In England, the custom was that a person couldn’t keep a Christian as a slave because they were spiritual brothers or sisters.

So, in 1667, the Virginia Assembly passed legislation stating that converting to Christianity does not bring freedom to blacks.

One of the primary examples used to promote this new law was the book of Philemon because Paul did not explicitly tell Philemon to free Onesimus from enslavement.

Unfortunately, such interpretations were only beginning to inflict their damage.

A few years ago, the movie, “Twelve Years a Slave,” based on the real-life story of Solomon Northup, won the Academy Award for best picture.

Northup was a free black man living with his wife and daughter when he was kidnapped by slave hunters commissioned to find escaped slaves and bring them back to the South.

With no legal deterrent or recompense, slave hunters simply kidnapped blacks suspected of being runaways and sold them back to plantations in the South. Many free blacks were brutalized by this practice.

Hoping to avoid a civil war, the U.S. government allowed the practice to be codified in the 1850 Missouri Compromise. The book of Philemon was used to promote this law.

Another distressing fact is that Deuteronomy 23:15-16 says not to send an escaped slave back to their master. “Slaves who have escaped to you from their owners shall not be given back to them. They shall reside with you, in your midst, in any place they choose in any one of your towns, wherever they please; you shall not oppress them.”

This means that the way Paul treated Onesimus wasn’t even scriptural.

We all know that when we interpret a biblical text it is essential to give utmost attention to its context.

I can hear my seminary professor’s voice in my head saying, “Don’t take a text out of context and make it a pretext.”

The context for the book of Philemon isn’t just its position in time and space – 2,000 years ago in the most powerful and brutal empire of its day – but also its place within the Christian canon and the good news of Jesus Christ.

When we hold Jesus’ life up, he was a man who always sided with the dispossessed and the oppressed. By his own words, his mission was to set captives free (see Luke 4).

Can you imagine Jesus ever sending a slave back to his or her master? I simply cannot.

What Paul did may have been the right thing to do in that context because it appears to me that Paul is implicitly calling for Onesimus’ manumission, or release from slavery.

I hope Paul wouldn’t have sent Onesimus back if the outcome wasn’t certain. But Paul was still clearly a product of his time.

We also read the third chapter of Paul’s letter to the Colossians in worship the week I preached on Philemon because it illustrates the revolutionary claim that there is neither free nor slave but all are one in Christ.
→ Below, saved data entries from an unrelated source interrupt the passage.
(** * Battleship client: the session layer of [frontend/app/page.tsx]

    A shallow embedding of the page component [GamePage]: its two boards
    and their copy-on-write update ([updateGrid]), the WebSocket handlers
    installed by [connectToWebsocket], [startBotGame] and [handleShot].
    The source holds two versions of the page; this is the first, the one
    with the status enum, the difficulty and the [updateGrid] helper.

    Conventions of the embedding.
    - Values have the types the source declares for them ([CellState],
      [TurnUpdate], [WSMessage], [GameStatus]); an inbound message is a
      value of the interface [WSMessage], with any string for its
      discriminators.  A [number] is an integer [Z]; a fractional number
      used as an index names no array element, exactly like a negative one.
      The state [winner] holds what [turn_update.winner] held, so it has
      the type of that field.
    - React state is a record; a state setter takes effect at once.  An
      updater function that throws does so when React renders, not inside
      the handler that queued it: the record keeps that fault in
      [renderError] and the handler runs on.
    - The platform (JSON.parse, WebSocket, fetch) is not code of the page:
      the outcome of [JSON.parse] on a frame and the outcome of [fetch] are
      inputs, and a WebSocket is a record with a ready state that follows
      the WHATWG rules the page relies on. *)

From Stdlib Require Import Ascii.
From stdpp Require Import base option list strings gmap pretty.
Yet, within the same chapter, Paul goes on not only to enforce the patriarchal norms of the day, but also to command slaves to be obedient to their masters in everything.
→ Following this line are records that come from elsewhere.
(** X25: on a point that [secp256k1_ec_pubkey_verify] accepts and a scalar
    below the group order, [secp256k1_ec_pubkey_tweak_mul] returns the value
    and writes the bytes that [secp256k1_point_multiply] does; both return 0
    and leave the point in place for the scalar zero. *)
Theorem point_multiply_is_tweak_mul (verify : bool) (point scalar : list byte) :
  be_combine scalar < secp256k1_n ->
  secp256k1_ec_pubkey_verify C point = 1 ->
  secp256k1_ec_pubkey_tweak_mul C verify point scalar =
    Some (fst (fst (secp256k1_point_multiply C point scalar)),
          snd (fst (secp256k1_point_multiply C point scalar))).
Proof.
  intros Hs Hv. pose proof secp256k1_n_range as Hn.
  pose proof (be_combine_range scalar) as Hr.
  revert Hv.
  unfold secp256k1_ec_pubkey_verify, secp256k1_ec_pubkey_tweak_mul, secp256k1_point_multiply,
    secp256k1_scalar_set_b32, secp256k1_eckey_pubkey_tweak_mul,
    secp256k1_ecdh_point_multiply, secp256k1_scalar_is_zero.
  destruct (secp256k1_eckey_pubkey_parse C point) as [p|] eqn:P; [|discriminate].
  intros _. pose proof (pubkey_parse_valid C L _ _ P) as V.
  destruct (Z.leb_spec secp256k1_n (be_combine scalar)); [lia|]. cbn [negb].
  rewrite Z.mod_small by lia.
  destruct (Z.eqb_spec (be_combine scalar) 0) as [E|E]; cbn [Z.eqb negb].
  - rewrite E. cbn [ge_mul]. unfold secp256k1_eckey_pubkey_serialize.
    rewrite (proj2 (is_infinity_spec C L _) eq_refl). reflexivity.
  - assert (Hm : secp256k1_ecmult C p (be_combine scalar) (secp256k1_scalar_set_int 0) =
                 ge_mul C (be_combine scalar) p).
    { unfold secp256k1_ecmult, secp256k1_scalar_set_int. rewrite Z.mod_0_l by lia.
      cbn [ge_mul]. apply (add_infinity_r C L). apply (ge_mul_in_group C L).
      apply valid_in_group. exact V. }
    rewrite Hm.
    destruct (secp256k1_eckey_pubkey_serialize C _ _) as [out|] eqn:Hser; [|reflexivity].
    rewrite (pubkey_reserialize_length C _ _ _ _ P Hser), Z.eqb_refl, andb_false_r.
    reflexivity.
Qed.

End RecoveryResult.

(** The property at a signature whose first half is the group order, and at
    the recovery id 4. *)
Lemma recover_compact_result_witness :
  secp256k1_ecdsa_recover_compact dlog_curve true (be_split 32 3)
    (be_split 32 secp256k1_n ++ be_split 32 1) [] 0 1 0 = Some (0, [], 0) /\
  secp256k1_ecdsa_recover_compact dlog_curve true (be_split 32 3)
    (be_split 32 1 ++ be_split 32 1) [] 0 1 4 = None.
Proof.
  pose proof (recover_compact_result dlog_curve dlog_curve_laws true (be_split 32 3)
                (be_split 32 secp256k1_n ++ be_split 32 1) [] 0 1 0) as H1.
  pose proof (recover_compact_result dlog_curve dlog_curve_laws true (be_split 32 3)
                (be_split 32 1 ++ be_split 32 1) [] 0 1 4) as H2.
  cbv zeta in H1, H2.
  destruct H1 as (_ & _ & H1). destruct H2 as (H2 & _).
  split.
  - apply H1; [left; vm_compute; discriminate|vm_compute; discriminate].
  - apply H2. split; [reflexivity|]. intros [_ H]. vm_compute in H. apply H. reflexivity.
Defined.

(** The property at the point of discrete logarithm 4 and the scalar 3. *)
Lemma point_multiply_is_tweak_mul_witness :
  secp256k1_ec_pubkey_tweak_mul dlog_curve true (Byte.x02 :: be_split 32 4) (be_split 32 3) =
    Some (1, snd (fst (secp256k1_point_multiply dlog_curve (Byte.x02 :: be_split 32 4)
                         (be_split 32 3)))).
Proof.
  rewrite (point_multiply_is_tweak_mul dlog_curve dlog_curve_laws true
             (Byte.x02 :: be_split 32 4) (be_split 32 3));
    [|vm_compute; reflexivity|vm_compute; reflexivity].
  f_equal; f_equal; vm_compute; reflexivity.
Defined.

(* ----------------------------------------------------------------- *)
(** ** Normalisation and the negated signature *)

(** X26: a signature (r, s) that [secp256k1_ecdsa_verify_ex] accepts has a
    nonzero s in the lower half, so [secp256k1_ecdsa_signature_normalize]
    returns 0 on it.  Its negation (r, n - s) is rejected by
    [secp256k1_ecdsa_verify_ex] for the same message and key; normalising the
    negation returns 1 and writes a signature that loads as (r, s) again and
    is accepted. *)
Theorem normalize_restores_signature (C : curve) (debug : bool)
  (sig msg32 pubkey sigout : list byte) :
  secp256k1_ecdsa_verify_ex C debug sig msg32 pubkey = Some 1 ->
  let r := fst (secp256k1_ecdsa_signature_load sig) in
  let s := snd (secp256k1_ecdsa_signature_load sig) in
  let twin := secp256k1_ecdsa_signature_save r (secp256k1_n - s) in
  0 < s /\
  secp256k1_ecdsa_signature_load twin = (r, secp256k1_n - s) /\
  secp256k1_ecdsa_verify_ex C debug twin msg32 pubkey = Some 0 /\
  fst (secp256k1_ecdsa_signature_normalize (Some sigout) sig) = 0 /\
  exists out,
    secp256k1_ecdsa_signature_normalize (Some sigout) twin = (1, Some out) /\
    secp256k1_ecdsa_signature_load out = (r, s) /\
    secp256k1_ecdsa_verify_ex C debug out msg32 pubkey = Some 1.
Proof.
  intros Hv. cbv zeta. pose proof secp256k1_n_range as Hn. pose proof secp256k1_n_odd as Ho.
  destruct (signature_load_range sig) as [Hr Hs].
  destruct (secp256k1_ecdsa_signature_load sig) as [r s] eqn:Hload. cbn [fst snd] in *.
  (* an accepted signature has a nonzero s in the lower half *)
  assert (Hlow : secp256k1_scalar_is_high s = false /\ s <> 0).
  { revert Hv. unfold secp256k1_ecdsa_verify_ex. rewrite Hload. cbn [sig_s].
    destruct (secp256k1_scalar_is_high s); cbn [negb]; [discriminate|].
    destruct (secp256k1_pubkey_load C debug pubkey) as [[l q]|]; [|discriminate].
    unfold secp256k1_ecdsa_sig_verify, secp256k1_scalar_is_zero. cbn [sig_r sig_s].
    destruct (Z.eqb_spec s 0) as [->|Hnz]; [|intros _; split; [reflexivity|assumption]].
    rewrite orb_true_r, andb_false_r. discriminate. }
  destruct Hlow as [Hlow Hnz].
  assert (Hhigh : secp256k1_scalar_is_high (secp256k1_n - s) = true).
  { unfold secp256k1_scalar_is_high in *. apply Z.leb_gt in Hlow. apply Z.leb_le. lia. }
  assert (Htwin : secp256k1_ecdsa_signature_load
                    (secp256k1_ecdsa_signature_save r (secp256k1_n - s)) =
                  (r, secp256k1_n - s)) by (apply signature_load_save; lia).
  split; [lia|]. split; [exact Htwin|].
  split.
  { unfold secp256k1_ecdsa_verify_ex. rewrite Htwin. cbn [sig_s]. rewrite Hhigh.
    reflexivity. }
  split.
  { unfold secp256k1_ecdsa_signature_normalize. rewrite Hload, Hlow. reflexivity. }
  unfold secp256k1_ecdsa_signature_normalize. rewrite Htwin, Hhigh. cbn [Z.eqb negb].
  eexists. split; [reflexivity|].
  assert (Hneg : secp256k1_scalar_negate (secp256k1_n - s) = s).
  { unfold secp256k1_scalar_negate.
    replace (- (secp256k1_n - s)) with (s + (- 1) * secp256k1_n) by ring.
    rewrite Z.mod_add by lia. apply Z.mod_small. lia. }
  rewrite Hneg.
  assert (Hout : secp256k1_ecdsa_signature_load (secp256k1_ecdsa_signature_save r s) = (r, s))
    by (apply signature_load_save; lia).
  split; [exact Hout|].
  revert Hv. unfold secp256k1_ecdsa_verify_ex. rewrite Hload, Hout. intros Hv; exact Hv.
Qed.

(** The property at the signature of the message 3 under the key 6. *)
Lemma normalize_restores_signature_witness :
  exists sig64 out,
    secp256k1_ecdsa_sign_ex dlog_curve counting_rng 1 (context_with_blinding dlog_curve 5)
      (be_split 32 3) (be_split 32 6) None None = Some (1, sig64) /\
    secp256k1_ecdsa_signature_normalize (Some [])
      (secp256k1_ecdsa_signature_save (fst (secp256k1_ecdsa_signature_load sig64))
         (secp256k1_n - snd (secp256k1_ecdsa_signature_load sig64))) = (1, Some out) /\
    secp256k1_ecdsa_verify_ex dlog_curve true out (be_split 32 3)
      (secp256k1_pubkey_save dlog_curve 6) = Some 1.
Proof.
  assert (E : exists sig64,
             secp256k1_ecdsa_sign_ex dlog_curve counting_rng 1
               (context_with_blinding dlog_curve 5) (be_split 32 3) (be_split 32 6)
               None None = Some (1, sig64) /\
             secp256k1_ecdsa_verify_ex dlog_curve true sig64 (be_split 32 3)
               (secp256k1_pubkey_save dlog_curve 6) = Some 1)
    by (eexists; split; [vm_compute; reflexivity|vm_compute; reflexivity]).
  destruct E as (sig64 & E & Hv).
  destruct (normalize_restores_signature dlog_curve true sig64 (be_split 32 3)
              (secp256k1_pubkey_save dlog_curve 6) [] Hv)
    as (_ & _ & _ & _ & out & Hn & _ & Hv').
  exists sig64, out. split; [exact E|]. split; [exact Hn|exact Hv'].
Defined.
Why didn’t he call for the emancipation of slaves? Paul seems so close sometimes, but he just can’t quite make the jump. He’s still a product of his day and age.

Yet, even in this there is good news and a challenge. If we can see Paul honestly – as a flawed person who was used by God to change the world – then it sets us free to look at ourselves honestly also.

Are there aspects of our culture we’ve baptized in biblical proof-text to justify our own beliefs, practices or apathy?

One obvious example comes to mind: Paul’s words in 1 Corinthians and 1 Timothy are still being used to oppress the voice of women and, in doing so, to handicap the church.

Yet, I am proud to say that a few weeks ago several of my staff ministers at NorthHaven Church met for lunch with other female ministers across the state of Oklahoma at the behest of national Baptist Women in Ministry’s “Come to The Table” challenge.

At a table with guacamole in the middle, Oklahoma Baptist Women in Ministry was born for the very first time, and they will have their first BWIM annual celebration in February at First Baptist Church of Oklahoma City.

My staff was able to shape history in Oklahoma because at NorthHaven we see the biblical passages cited to restrict pastoral leadership to men as misguided interpretations and applications.

Paul may have been correct in his statements about women’s role in the Corinthian church. I don’t know; I wasn’t there.

But to say these passages are applicable in all churches at all times would not only be incorrect, but also would stifle the Spirit’s work among us.

Paul may have been correct to send the slave Onesimus back to his master Philemon. I don’t know; I wasn’t there.

But today, it stands as an inspired reminder that we all have inherited biases from our time and place that can lead us to faulty conclusions and questionable actions.

Every single one of us, no matter how enlightened, still has work to do.

Editor’s note: This article is adapted from a sermon preached on Philemon 1:1-21 and Colossians 3:9-21 at NorthHaven Church in Norman, Oklahoma, on Sept. 22, 2019.